■ **EXERCISE AIM**: How many lines below contain the string "NewRender"? Reply with the figure and no further words.

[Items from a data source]
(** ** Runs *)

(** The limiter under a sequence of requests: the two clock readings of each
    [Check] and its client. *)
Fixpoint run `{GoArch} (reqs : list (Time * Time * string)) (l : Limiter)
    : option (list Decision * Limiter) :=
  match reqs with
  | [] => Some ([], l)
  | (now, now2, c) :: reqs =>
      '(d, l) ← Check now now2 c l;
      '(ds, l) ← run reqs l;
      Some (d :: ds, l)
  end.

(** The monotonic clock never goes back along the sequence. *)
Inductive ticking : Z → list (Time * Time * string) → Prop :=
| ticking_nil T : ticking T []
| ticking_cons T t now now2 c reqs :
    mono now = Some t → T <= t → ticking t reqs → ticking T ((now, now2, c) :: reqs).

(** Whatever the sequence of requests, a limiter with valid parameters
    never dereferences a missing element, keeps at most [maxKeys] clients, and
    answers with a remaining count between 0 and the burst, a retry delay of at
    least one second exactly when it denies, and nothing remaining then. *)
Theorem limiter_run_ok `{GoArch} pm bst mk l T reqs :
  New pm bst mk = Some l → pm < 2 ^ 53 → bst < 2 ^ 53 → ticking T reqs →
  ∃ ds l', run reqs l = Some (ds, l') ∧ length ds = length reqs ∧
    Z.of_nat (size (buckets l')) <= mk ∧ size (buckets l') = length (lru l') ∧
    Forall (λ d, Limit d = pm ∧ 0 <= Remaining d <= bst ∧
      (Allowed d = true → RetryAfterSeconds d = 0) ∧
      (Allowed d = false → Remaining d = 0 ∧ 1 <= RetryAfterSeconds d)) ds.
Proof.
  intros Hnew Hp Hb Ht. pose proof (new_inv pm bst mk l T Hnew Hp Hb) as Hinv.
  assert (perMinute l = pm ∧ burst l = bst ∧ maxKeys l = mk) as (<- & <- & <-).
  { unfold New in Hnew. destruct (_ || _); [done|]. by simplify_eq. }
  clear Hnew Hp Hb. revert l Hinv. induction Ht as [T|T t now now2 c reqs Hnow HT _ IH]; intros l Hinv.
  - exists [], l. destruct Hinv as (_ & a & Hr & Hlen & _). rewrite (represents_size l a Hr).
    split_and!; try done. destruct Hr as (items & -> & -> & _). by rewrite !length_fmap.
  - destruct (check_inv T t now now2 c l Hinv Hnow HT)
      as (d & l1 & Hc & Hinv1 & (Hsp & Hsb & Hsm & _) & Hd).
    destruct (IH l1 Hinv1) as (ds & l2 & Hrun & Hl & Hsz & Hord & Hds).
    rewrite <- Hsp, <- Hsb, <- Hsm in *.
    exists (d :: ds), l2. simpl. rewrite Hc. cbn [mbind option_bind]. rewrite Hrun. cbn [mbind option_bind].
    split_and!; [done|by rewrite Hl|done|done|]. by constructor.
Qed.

---

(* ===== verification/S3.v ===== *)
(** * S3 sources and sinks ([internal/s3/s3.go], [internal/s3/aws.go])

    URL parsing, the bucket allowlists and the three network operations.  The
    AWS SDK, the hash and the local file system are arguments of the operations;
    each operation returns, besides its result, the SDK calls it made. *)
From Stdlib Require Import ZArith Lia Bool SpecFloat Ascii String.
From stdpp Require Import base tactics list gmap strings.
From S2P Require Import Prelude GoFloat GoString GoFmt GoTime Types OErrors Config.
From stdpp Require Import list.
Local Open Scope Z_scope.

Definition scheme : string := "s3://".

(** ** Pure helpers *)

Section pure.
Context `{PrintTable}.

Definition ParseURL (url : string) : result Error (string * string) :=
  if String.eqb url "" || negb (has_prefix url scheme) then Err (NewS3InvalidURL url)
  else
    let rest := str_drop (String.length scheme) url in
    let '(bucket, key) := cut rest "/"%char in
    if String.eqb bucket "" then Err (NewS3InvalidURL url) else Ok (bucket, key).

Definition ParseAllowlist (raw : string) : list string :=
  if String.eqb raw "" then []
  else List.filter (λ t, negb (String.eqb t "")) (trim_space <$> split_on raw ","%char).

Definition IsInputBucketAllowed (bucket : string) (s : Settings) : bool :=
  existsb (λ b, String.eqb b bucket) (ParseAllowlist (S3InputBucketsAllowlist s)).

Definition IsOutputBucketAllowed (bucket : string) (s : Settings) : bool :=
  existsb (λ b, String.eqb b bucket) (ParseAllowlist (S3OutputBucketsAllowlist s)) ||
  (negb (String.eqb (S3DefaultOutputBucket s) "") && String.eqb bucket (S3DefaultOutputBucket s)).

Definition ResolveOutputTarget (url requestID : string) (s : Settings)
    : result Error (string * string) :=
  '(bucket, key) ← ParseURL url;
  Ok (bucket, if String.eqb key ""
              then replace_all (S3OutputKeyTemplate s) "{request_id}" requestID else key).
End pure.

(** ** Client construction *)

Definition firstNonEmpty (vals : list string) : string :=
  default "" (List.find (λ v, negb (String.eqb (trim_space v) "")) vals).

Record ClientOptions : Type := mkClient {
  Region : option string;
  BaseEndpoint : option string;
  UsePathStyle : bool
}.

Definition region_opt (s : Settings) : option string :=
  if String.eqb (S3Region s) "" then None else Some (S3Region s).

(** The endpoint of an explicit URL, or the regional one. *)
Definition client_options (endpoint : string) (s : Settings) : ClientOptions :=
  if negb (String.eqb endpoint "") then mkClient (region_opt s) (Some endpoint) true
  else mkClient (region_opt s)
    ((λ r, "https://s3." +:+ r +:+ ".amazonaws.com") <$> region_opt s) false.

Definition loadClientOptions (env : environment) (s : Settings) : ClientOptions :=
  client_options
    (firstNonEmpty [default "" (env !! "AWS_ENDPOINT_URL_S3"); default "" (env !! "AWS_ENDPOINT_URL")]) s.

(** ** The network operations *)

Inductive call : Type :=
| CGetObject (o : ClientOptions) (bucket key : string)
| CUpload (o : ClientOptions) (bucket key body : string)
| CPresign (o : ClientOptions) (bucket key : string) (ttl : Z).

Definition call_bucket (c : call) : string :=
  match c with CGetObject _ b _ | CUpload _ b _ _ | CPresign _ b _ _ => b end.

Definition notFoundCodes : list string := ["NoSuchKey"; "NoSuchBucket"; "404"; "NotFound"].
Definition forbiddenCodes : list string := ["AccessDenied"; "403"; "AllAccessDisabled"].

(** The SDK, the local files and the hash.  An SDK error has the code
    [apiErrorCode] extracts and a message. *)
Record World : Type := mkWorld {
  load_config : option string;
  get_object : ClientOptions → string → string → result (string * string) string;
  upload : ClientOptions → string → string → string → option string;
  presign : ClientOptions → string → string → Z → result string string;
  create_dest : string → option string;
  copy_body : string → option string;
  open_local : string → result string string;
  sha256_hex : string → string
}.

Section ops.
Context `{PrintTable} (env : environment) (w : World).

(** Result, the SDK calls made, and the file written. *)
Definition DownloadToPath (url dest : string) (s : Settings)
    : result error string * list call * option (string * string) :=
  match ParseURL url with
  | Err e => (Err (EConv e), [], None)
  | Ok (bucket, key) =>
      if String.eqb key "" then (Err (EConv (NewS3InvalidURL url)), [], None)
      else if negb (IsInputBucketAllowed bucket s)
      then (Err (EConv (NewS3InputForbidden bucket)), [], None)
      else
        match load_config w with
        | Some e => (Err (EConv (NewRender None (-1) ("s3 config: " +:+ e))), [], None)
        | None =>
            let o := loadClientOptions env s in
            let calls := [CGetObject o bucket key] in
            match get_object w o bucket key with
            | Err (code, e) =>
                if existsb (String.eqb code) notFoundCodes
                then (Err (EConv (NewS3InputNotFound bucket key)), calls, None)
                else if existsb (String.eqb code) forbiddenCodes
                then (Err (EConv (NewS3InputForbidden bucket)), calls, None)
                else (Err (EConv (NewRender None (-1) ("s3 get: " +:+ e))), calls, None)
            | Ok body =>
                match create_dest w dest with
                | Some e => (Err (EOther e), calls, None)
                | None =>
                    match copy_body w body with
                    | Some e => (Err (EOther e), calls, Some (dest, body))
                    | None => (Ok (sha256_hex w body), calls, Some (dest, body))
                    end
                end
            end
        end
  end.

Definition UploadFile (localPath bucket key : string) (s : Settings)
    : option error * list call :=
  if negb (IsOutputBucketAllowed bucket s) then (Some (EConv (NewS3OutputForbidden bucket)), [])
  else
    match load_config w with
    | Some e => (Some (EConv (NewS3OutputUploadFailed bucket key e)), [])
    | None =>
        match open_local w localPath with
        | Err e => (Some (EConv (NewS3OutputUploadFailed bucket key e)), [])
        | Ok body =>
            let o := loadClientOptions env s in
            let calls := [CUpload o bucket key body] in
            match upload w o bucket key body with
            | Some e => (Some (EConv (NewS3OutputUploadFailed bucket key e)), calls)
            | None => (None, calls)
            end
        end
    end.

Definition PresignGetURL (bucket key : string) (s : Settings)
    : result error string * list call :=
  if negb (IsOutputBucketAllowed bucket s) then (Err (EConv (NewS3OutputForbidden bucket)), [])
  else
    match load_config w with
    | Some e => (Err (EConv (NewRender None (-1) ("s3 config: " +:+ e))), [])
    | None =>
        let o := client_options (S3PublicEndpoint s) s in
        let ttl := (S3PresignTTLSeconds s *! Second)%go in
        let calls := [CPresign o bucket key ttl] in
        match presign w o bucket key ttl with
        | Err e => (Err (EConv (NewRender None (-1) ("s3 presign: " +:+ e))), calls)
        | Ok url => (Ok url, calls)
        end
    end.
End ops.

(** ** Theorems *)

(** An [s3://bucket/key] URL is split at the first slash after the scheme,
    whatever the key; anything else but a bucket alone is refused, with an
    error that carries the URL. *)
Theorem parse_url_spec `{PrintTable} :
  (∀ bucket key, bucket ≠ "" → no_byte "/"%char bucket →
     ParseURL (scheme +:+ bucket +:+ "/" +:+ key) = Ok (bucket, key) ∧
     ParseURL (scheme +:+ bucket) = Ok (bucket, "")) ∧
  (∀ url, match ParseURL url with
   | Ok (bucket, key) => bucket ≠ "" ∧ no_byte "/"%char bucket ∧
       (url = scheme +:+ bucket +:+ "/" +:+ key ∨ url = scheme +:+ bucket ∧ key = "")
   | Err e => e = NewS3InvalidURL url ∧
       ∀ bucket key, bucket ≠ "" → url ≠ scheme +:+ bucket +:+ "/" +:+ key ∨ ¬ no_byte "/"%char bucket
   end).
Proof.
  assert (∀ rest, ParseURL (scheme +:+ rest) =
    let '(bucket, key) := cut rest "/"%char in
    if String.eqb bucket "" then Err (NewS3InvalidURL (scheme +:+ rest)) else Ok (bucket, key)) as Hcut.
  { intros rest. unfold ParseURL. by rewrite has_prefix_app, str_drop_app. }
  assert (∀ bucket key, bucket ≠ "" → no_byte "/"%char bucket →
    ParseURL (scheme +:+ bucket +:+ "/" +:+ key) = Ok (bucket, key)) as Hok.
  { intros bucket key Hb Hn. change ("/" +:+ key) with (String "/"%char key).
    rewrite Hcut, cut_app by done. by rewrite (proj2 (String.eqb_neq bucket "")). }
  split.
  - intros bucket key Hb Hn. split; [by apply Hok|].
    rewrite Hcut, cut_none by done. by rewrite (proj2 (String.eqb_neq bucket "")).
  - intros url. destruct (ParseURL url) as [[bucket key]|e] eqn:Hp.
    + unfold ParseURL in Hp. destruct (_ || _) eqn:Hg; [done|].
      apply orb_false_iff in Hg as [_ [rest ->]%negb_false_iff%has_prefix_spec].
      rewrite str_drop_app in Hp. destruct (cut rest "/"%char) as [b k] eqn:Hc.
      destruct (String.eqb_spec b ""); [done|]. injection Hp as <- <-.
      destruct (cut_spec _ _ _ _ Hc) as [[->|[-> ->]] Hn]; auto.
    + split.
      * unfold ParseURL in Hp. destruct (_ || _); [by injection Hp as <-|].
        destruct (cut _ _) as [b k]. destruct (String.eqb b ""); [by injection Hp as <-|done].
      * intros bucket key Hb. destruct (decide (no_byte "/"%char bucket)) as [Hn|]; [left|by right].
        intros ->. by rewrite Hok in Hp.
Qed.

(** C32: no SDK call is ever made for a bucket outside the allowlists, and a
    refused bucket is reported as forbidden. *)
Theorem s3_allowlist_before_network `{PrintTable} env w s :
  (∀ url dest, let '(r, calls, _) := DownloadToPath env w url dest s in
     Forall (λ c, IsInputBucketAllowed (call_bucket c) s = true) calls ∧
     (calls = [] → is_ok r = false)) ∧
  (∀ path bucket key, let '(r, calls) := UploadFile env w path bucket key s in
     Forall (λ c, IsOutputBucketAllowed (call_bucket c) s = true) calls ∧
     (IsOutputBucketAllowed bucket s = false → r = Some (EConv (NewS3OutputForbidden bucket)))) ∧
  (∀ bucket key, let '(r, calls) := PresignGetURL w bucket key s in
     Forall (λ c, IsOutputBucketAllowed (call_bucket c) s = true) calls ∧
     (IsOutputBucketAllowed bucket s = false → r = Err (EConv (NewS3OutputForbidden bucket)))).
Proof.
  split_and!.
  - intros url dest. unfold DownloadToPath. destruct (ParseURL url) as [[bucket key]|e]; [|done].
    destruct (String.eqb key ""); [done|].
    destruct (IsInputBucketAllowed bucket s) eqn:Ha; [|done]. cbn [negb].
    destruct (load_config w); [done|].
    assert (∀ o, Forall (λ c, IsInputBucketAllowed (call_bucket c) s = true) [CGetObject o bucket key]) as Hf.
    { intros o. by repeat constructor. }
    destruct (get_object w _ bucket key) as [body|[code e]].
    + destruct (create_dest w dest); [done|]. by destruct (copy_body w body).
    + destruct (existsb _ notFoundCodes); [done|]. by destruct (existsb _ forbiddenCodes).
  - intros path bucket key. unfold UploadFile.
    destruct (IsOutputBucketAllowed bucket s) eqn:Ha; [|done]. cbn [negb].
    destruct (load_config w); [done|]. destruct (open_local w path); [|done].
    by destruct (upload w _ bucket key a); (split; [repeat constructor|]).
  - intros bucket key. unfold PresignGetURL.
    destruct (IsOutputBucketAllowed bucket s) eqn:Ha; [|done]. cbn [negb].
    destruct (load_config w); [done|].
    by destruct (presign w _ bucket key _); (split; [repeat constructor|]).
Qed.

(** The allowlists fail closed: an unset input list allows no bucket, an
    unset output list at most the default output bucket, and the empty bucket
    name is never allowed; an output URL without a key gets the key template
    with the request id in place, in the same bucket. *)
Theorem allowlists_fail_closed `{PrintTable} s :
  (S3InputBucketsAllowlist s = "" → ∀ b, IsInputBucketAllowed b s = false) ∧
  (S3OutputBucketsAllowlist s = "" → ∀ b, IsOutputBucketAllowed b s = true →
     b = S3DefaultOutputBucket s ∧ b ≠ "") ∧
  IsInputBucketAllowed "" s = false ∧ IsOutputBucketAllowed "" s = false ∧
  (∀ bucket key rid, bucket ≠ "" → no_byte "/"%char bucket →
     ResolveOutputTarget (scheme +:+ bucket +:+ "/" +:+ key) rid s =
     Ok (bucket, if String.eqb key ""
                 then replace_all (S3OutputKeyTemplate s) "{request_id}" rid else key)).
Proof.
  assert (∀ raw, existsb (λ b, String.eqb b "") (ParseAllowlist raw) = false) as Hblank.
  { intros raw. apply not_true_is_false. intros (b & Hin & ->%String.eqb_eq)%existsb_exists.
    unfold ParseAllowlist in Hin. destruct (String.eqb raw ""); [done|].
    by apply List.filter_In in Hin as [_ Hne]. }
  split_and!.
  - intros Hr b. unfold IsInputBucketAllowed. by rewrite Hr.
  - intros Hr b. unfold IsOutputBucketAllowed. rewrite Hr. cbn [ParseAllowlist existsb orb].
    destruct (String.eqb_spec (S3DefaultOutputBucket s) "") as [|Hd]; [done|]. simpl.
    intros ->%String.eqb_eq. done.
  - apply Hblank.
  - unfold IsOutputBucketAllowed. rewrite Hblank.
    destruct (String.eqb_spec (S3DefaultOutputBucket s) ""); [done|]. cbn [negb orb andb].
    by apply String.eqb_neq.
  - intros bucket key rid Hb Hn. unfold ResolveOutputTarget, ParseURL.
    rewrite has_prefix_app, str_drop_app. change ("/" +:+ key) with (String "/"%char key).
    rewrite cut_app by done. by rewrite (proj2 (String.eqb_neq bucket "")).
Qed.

==

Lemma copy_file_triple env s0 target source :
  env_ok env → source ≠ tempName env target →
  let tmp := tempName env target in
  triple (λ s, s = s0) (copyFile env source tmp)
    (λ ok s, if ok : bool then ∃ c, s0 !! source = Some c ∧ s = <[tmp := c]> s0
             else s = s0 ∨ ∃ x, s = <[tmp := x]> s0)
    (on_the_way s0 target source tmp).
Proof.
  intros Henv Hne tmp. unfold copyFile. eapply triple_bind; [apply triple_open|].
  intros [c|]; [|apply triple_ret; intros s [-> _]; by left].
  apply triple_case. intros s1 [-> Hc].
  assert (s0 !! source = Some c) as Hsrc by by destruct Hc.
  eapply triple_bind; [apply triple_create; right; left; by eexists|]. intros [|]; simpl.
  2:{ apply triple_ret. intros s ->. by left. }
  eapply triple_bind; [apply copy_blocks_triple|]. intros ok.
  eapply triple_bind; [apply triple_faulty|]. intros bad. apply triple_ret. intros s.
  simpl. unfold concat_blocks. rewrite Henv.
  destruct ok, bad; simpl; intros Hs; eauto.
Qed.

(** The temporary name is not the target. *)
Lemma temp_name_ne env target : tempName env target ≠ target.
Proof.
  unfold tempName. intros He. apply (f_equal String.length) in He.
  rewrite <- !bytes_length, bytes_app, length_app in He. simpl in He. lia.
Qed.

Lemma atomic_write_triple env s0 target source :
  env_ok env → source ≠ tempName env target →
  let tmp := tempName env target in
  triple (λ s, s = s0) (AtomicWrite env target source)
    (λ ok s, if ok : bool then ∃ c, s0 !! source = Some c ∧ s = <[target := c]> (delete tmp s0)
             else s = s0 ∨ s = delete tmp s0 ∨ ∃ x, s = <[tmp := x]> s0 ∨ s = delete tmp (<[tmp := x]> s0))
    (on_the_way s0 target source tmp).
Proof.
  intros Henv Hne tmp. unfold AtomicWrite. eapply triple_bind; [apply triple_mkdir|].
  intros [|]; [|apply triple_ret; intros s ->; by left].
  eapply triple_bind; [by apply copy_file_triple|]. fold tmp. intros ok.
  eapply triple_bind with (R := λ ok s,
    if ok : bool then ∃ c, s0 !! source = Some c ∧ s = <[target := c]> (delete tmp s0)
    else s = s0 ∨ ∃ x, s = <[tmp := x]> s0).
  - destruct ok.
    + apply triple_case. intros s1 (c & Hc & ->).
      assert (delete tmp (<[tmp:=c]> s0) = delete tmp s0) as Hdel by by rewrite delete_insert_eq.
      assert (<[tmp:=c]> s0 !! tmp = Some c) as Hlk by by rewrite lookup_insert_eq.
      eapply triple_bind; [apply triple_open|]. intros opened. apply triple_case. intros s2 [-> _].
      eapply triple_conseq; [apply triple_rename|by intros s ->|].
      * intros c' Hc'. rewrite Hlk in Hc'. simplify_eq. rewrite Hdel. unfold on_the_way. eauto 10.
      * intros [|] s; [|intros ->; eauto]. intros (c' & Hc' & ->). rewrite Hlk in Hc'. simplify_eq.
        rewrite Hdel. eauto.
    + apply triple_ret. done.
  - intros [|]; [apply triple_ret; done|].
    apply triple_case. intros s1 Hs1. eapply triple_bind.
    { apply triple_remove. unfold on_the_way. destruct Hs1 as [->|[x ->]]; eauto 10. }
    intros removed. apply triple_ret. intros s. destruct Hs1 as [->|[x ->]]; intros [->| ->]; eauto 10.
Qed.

■ **FINAL ANSWER**: 4